- [Exercise goal]: Below is some material. Set down exactly the line where "ex_end := Failed" appears and all lines after it, and stop at the last line.

- [Records]:

(* ===== verification/Idempotency.v ===== *)
(** * Idempotent requests ([src/redis/idempotencyStore.ts], [src/middleware/idempotency.ts])

    The stores of responses by idempotency key, the canonical form of a request body
    and its fingerprint, and the middleware that lets a request run once.  SHA-256
    and the text of a fraction are arguments; a stored value read back is an
    [envelope], whose fields are [None] when missing or of another type.  What the
    route handler answers is an argument of a request. *)
From Stdlib Require Import Ascii ZArith QArith Lia Sorted.
From stdpp Require Import base gmap strings list sorting countable.
From S2P Require Import Prelude Redis.
Local Open Scope string_scope.
Local Open Scope list_scope.
Local Open Scope Z_scope.

(** ** Canonical bodies *)

(** The digits of [\u00XX]. *)
Definition hex_digit (n : nat) : ascii := ascii_of_nat (if (n <? 10)%nat then 48 + n else 87 + n).

Definition json_escape (c : ascii) : text :=
  let n := nat_of_ascii c in
  if (n =? 34)%nat then chars "\" ++ [c] else if (n =? 92)%nat then chars "\\"
  else if (n =? 8)%nat then chars "\b" else if (n =? 9)%nat then chars "\t" else if (n =? 10)%nat then chars "\n"
  else if (n =? 12)%nat then chars "\f" else if (n =? 13)%nat then chars "\r"
  else if (n <? 32)%nat then chars "\u00" ++ [hex_digit (n / 16); hex_digit (n mod 16)]
  else [c].

(** [JSON.stringify] of a string. *)
Definition json_string (s : string) : text := chars dquote ++ (chars s ≫= json_escape) ++ chars dquote.

Section canonical.
Context (fraction_text : Q → text).

(** [JSON.stringify(body)?.trim() ?? ''] of a value that is not an object; a bigint
    makes it throw. *)
Definition json_scalar (v : jsval) : option text :=
  match v with
  | JNull => Some (chars "null")
  | JBool b => Some (chars (if b then "true" else "false"))
  | JNum (NumInt z) => Some (int_text z)
  | JNum (NumFrac q) => Some (fraction_text q)
  | JNum _ => Some (chars "null")
  | JStr s => Some (json_string s)
  | JUndefined => Some []
  | JBigInt _ => None
  | JArr _ | JObj _ => None
  end.

Fixpoint commas (l : list text) : text :=
  match l with [] => [] | [x] => x | x :: l => x ++ chars "," ++ commas l end.

Definition member (kv : string * text) : text := chars dquote ++ chars kv.1 ++ chars dquote ++ chars ":" ++ kv.2.

(** [Object.keys(body).sort()]: by code units. *)
Definition key_le {A} (a b : string * A) : Prop := String.le a.1 b.1.
#[export] Instance key_le_dec {A} : RelDecision (@key_le A).
Proof. intros a b. unfold key_le. apply _. Defined.
(** ** Transitions ([guards.ts]) *)

Definition API_TRANSITIONS (from : ApiStreamStatus) : list ApiStreamStatus :=
  match from with
  | Api_active => [Api_paused; Api_completed; Api_cancelled]
  | Api_paused => [Api_active; Api_cancelled]
  | Api_completed => []
  | Api_cancelled => []
  end.

Definition transitionError (from to : ApiStreamStatus) : option string :=
  if bool_decide (to ∈ API_TRANSITIONS from) then None
  else if bool_decide (from = to) then Some ("Stream is already " +:+ api_literal from)
  else match from with
       | Api_completed => Some "Stream is already completed and cannot be transitioned"
       | Api_cancelled => Some "Stream is already cancelled and cannot be transitioned"
       | _ => Some ("Cannot transition stream from '" +:+ api_literal from +:+ "' to '" +:+ api_literal to +:+ "'")
       end.

(** ** Caller scope *)

Record user : Type := { role : string; address : option string }.

(** [enforceStreamScope]: the address later checks use, or a 500. *)
Definition enforceStreamScope (u : option user) : result Z (option string) :=
  match u with
  | None => Ok None
  | Some u =>
      if bool_decide (role u = "operator") then Ok None
      else match truthy (address u) with Some a => Ok (Some a) | None => Err 500 end
  end.

Definition assertCallerMayList (callerAddress sender recipient : option string) : result ApiError unit :=
  match truthy callerAddress with
  | None => Ok tt
  | Some c =>
      match truthy sender, truthy recipient with
      | None, None => Err (Forbidden "Scoped users must filter by sender or recipient matching their address")
      | s, r =>
          if match s with Some s => bool_decide (s ≠ c) | None => false end
          then Err (Forbidden "You are not authorized to query streams for this sender")
          else if match r with Some r => bool_decide (r ≠ c) | None => false end
          then Err (Forbidden "You are not authorized to query streams for this recipient")
          else Ok tt
      end
  end.

Section routes.
Context (hmac_sha256 : string → string → string) (pgcryptoKey pgcryptoKeyPrevious : option string).
Context (pool_exhausted : string → bool).
Context `{JsonCodec cursor_json} `{Base64url}.

Notation findWithCursor := (findWithCursor hmac_sha256 pgcryptoKey pgcryptoKeyPrevious).
Notation getById := (getById pgcryptoKey pgcryptoKeyPrevious).
Notation updateStream := (updateStream pgcryptoKey pgcryptoKeyPrevious).
Notation upsertStream := (upsertStream hmac_sha256 pgcryptoKey pgcryptoKeyPrevious).
Notation handler A := (eff statement (result ApiError A)).

(** [rethrowDbError]: what a failed query becomes. *)
Definition rethrowDbError (e : RepoError) : ApiError :=
  match e with
  | DbError m => if pool_exhausted m then ServiceUnavailable "Database is temporarily unavailable. Please retry shortly." else Unhandled e
  | _ => Unhandled e
  end.

Definition withDbErrors {A B} (operation : eff statement (result RepoError A)) (k : A → handler B) : handler B :=
  eff_then operation (λ r, match r with Ok a => k a | Err e => Done (Err (rethrowDbError e)) end).

Definition withStatusConflicts {A B} (operation : eff statement (result RepoError A)) (k : A → handler B) : handler B :=
  eff_then operation (λ r, match r with
    | Ok a => k a
    | Err (StatusConflictError i from) =>
        Done (Err (Conflict ("Status conflict: stream " +:+ i +:+ " status changed concurrently from '" +:+ api_literal from +:+
                             "'. Precondition no longer holds.")))
    | Err e => Done (Err (rethrowDbError e))
    end).

(** ** Queries ([streamApiQueries.ts]) *)

Definition EXPORT_PAGE_SIZE : Z := 100.
Definition API_CREATED_CONTRACT_ID : string := "api-created".

Record ApiStreamListFilters : Type := { q_status : option string; q_sender : option string; q_recipient : option string }.

Definition buildStreamFilter (filters : ApiStreamListFilters) : StreamFilter := {|
  f_status := q_status filters; f_sender_address := q_sender filters; f_recipient_address := q_recipient filters;
  f_contract_id := None; f_start_time_from := None; f_start_time_to := None; f_end_time_from := None; f_end_time_to := None |}.

Definition listStreams (filters : ApiStreamListFilters) (limit : Z) (afterId : option string) (includeTotal forcePrimary : bool) :=
  findWithCursor (buildStreamFilter filters) (NumInt limit) afterId includeTotal forcePrimary.

(** The filter of the call is an array, all of whose filter fields are undefined. *)
Definition fetchExportPage (afterId : option string) :=
  findWithCursor no_filter (NumInt EXPORT_PAGE_SIZE) afterId false false.

Record ApiCreateStreamInput : Type := {
  in_sender : string; in_recipient : string; in_depositAmount : string; in_ratePerSecond : string; in_startTime : Z; in_endTime : Z;
}.

(** [idHash] is the hash of the input, an argument. *)
Definition createStreamFromApi (idHash : string) (input : ApiCreateStreamInput) : eff statement (result RepoError UpsertResult) :=
  upsertStream {|
    ci_id := "stream-" +:+ idHash +:+ "-0"; ci_sender_address := in_sender input; ci_recipient_address := in_recipient input;
    ci_amount := in_depositAmount input; ci_streamed_amount := "0"; ci_remaining_amount := in_depositAmount input;
    ci_rate_per_second := in_ratePerSecond input; ci_start_time := in_startTime input; ci_end_time := in_endTime input;
    ci_contract_id := API_CREATED_CONTRACT_ID; ci_transaction_hash := idHash; ci_event_index := 0 |}.

(** ** Listing *)

Definition toStreamListPage (page : StreamPage) (cursorScope : string) (includeTotal : bool) : StreamListPage :=
  let streams : list Stream := toApiStream <$> page_streams page in
  let nextCursor := if page_hasMore page then option_map (λ s, encodeCursor (st_id s) cursorScope) (list.last streams) else None in
  {| lp_streams := streams; lp_has_more := page_hasMore page; lp_next_cursor := nextCursor;
     lp_total := if includeTotal then page_total page else None; lp_cache_control := streamCacheControl (map st_status streams) |}.

(** The validated query, [isStreamListingHealthy()], the fence pin and the caller.
    [cursorScope] is the JSON of the filters, the caller and the order. *)
Record list_request : Type := {
  lr_limit : Z; lr_cursor : jsval; lr_filters : ApiStreamListFilters; lr_include_total : bool;
  lr_healthy : bool; lr_forcePrimary : bool; lr_caller : option string;
}.

Context (streamCursorScope : ApiStreamListFilters → option string → string).

Definition listStreamsHandler (q : list_request) : handler StreamListPage :=
  match parseCursorParam (lr_cursor q) with
  | Err e => Done (Err e)
  | Ok cursor =>
      let cursorScope := streamCursorScope (lr_filters q) (lr_caller q) in
      if match cursor ≫= scope with Some s => bool_decide (s ≠ cursorScope) | None => false end
      then Done (Err (ValidationError "cursor does not match the requested tenant, filters, or sort order"))
      else if negb (lr_healthy q)
      then Done (Err (ServiceUnavailable "Stream list is temporarily unavailable. Retry when dependency health is restored."))
      else match assertCallerMayList (lr_caller q) (q_sender (lr_filters q)) (q_recipient (lr_filters q)) with
           | Err e => Done (Err e)
           | Ok _ =>
               withDbErrors (listStreams (lr_filters q) (lr_limit q) (lastId <$> cursor) (lr_include_total q) (lr_forcePrimary q))
                 (λ page, Done (Ok (toStreamListPage page cursorScope (lr_include_total q))))
           end
  end.

(** ** Export *)

Definition MAX_EXPORT_PAGES : nat := 1000.

Definition toExportNdjsonLines (records : list StreamRecord) : list export_line :=
  (StreamLine ∘ toApiStream <$> records) ++
  match list.last records with Some r => [ResumptionLine (encodeCursor (id r) UNSCOPED_STREAM_CURSOR)] | None => [] end.

(** Why the export stopped writing. *)
Inductive export_end : Type := LastPage | ClientClosed | PageCap | Failed (e : ApiError).
Record export_result : Type := { ex_lines : list export_line; ex_end : export_end }.

(** The loop with [pages] iterations left; [closed n] tells whether the client has
    gone before page [n], counted from the end. *)
Fixpoint export_loop (closed : nat → bool) (pages : nat) (afterId : option string) (written : list export_line)
    : eff statement export_result :=
  match pages with
  | O => Done {| ex_lines := written; ex_end := PageCap |}
  | S pages =>
      if closed pages then Done {| ex_lines := written; ex_end := ClientClosed |}
      else eff_then (fetchExportPage afterId) (λ page,
        match page with
        | Err e => Done {| ex_lines := written; ex_end := Failed (rethrowDbError e) |}
        | Ok page =>
            let written := written ++ toExportNdjsonLines (page_streams page) in
            let afterId := match list.last (page_streams page) with Some r => Some (id r) | None => afterId end in
            if page_hasMore page then export_loop closed pages afterId written
            else Done {| ex_lines := written; ex_end := LastPage |}
        end)
  end.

- [Output of the exercise]:
        | Err e => Done {| ex_lines := written; ex_end := Failed (rethrowDbError e) |}
        | Ok page =>
            let written := written ++ toExportNdjsonLines (page_streams page) in
            let afterId := match list.last (page_streams page) with Some r => Some (id r) | None => afterId end in
            if page_hasMore page then export_loop closed pages afterId written
            else Done {| ex_lines := written; ex_end := LastPage |}
        end)
  end.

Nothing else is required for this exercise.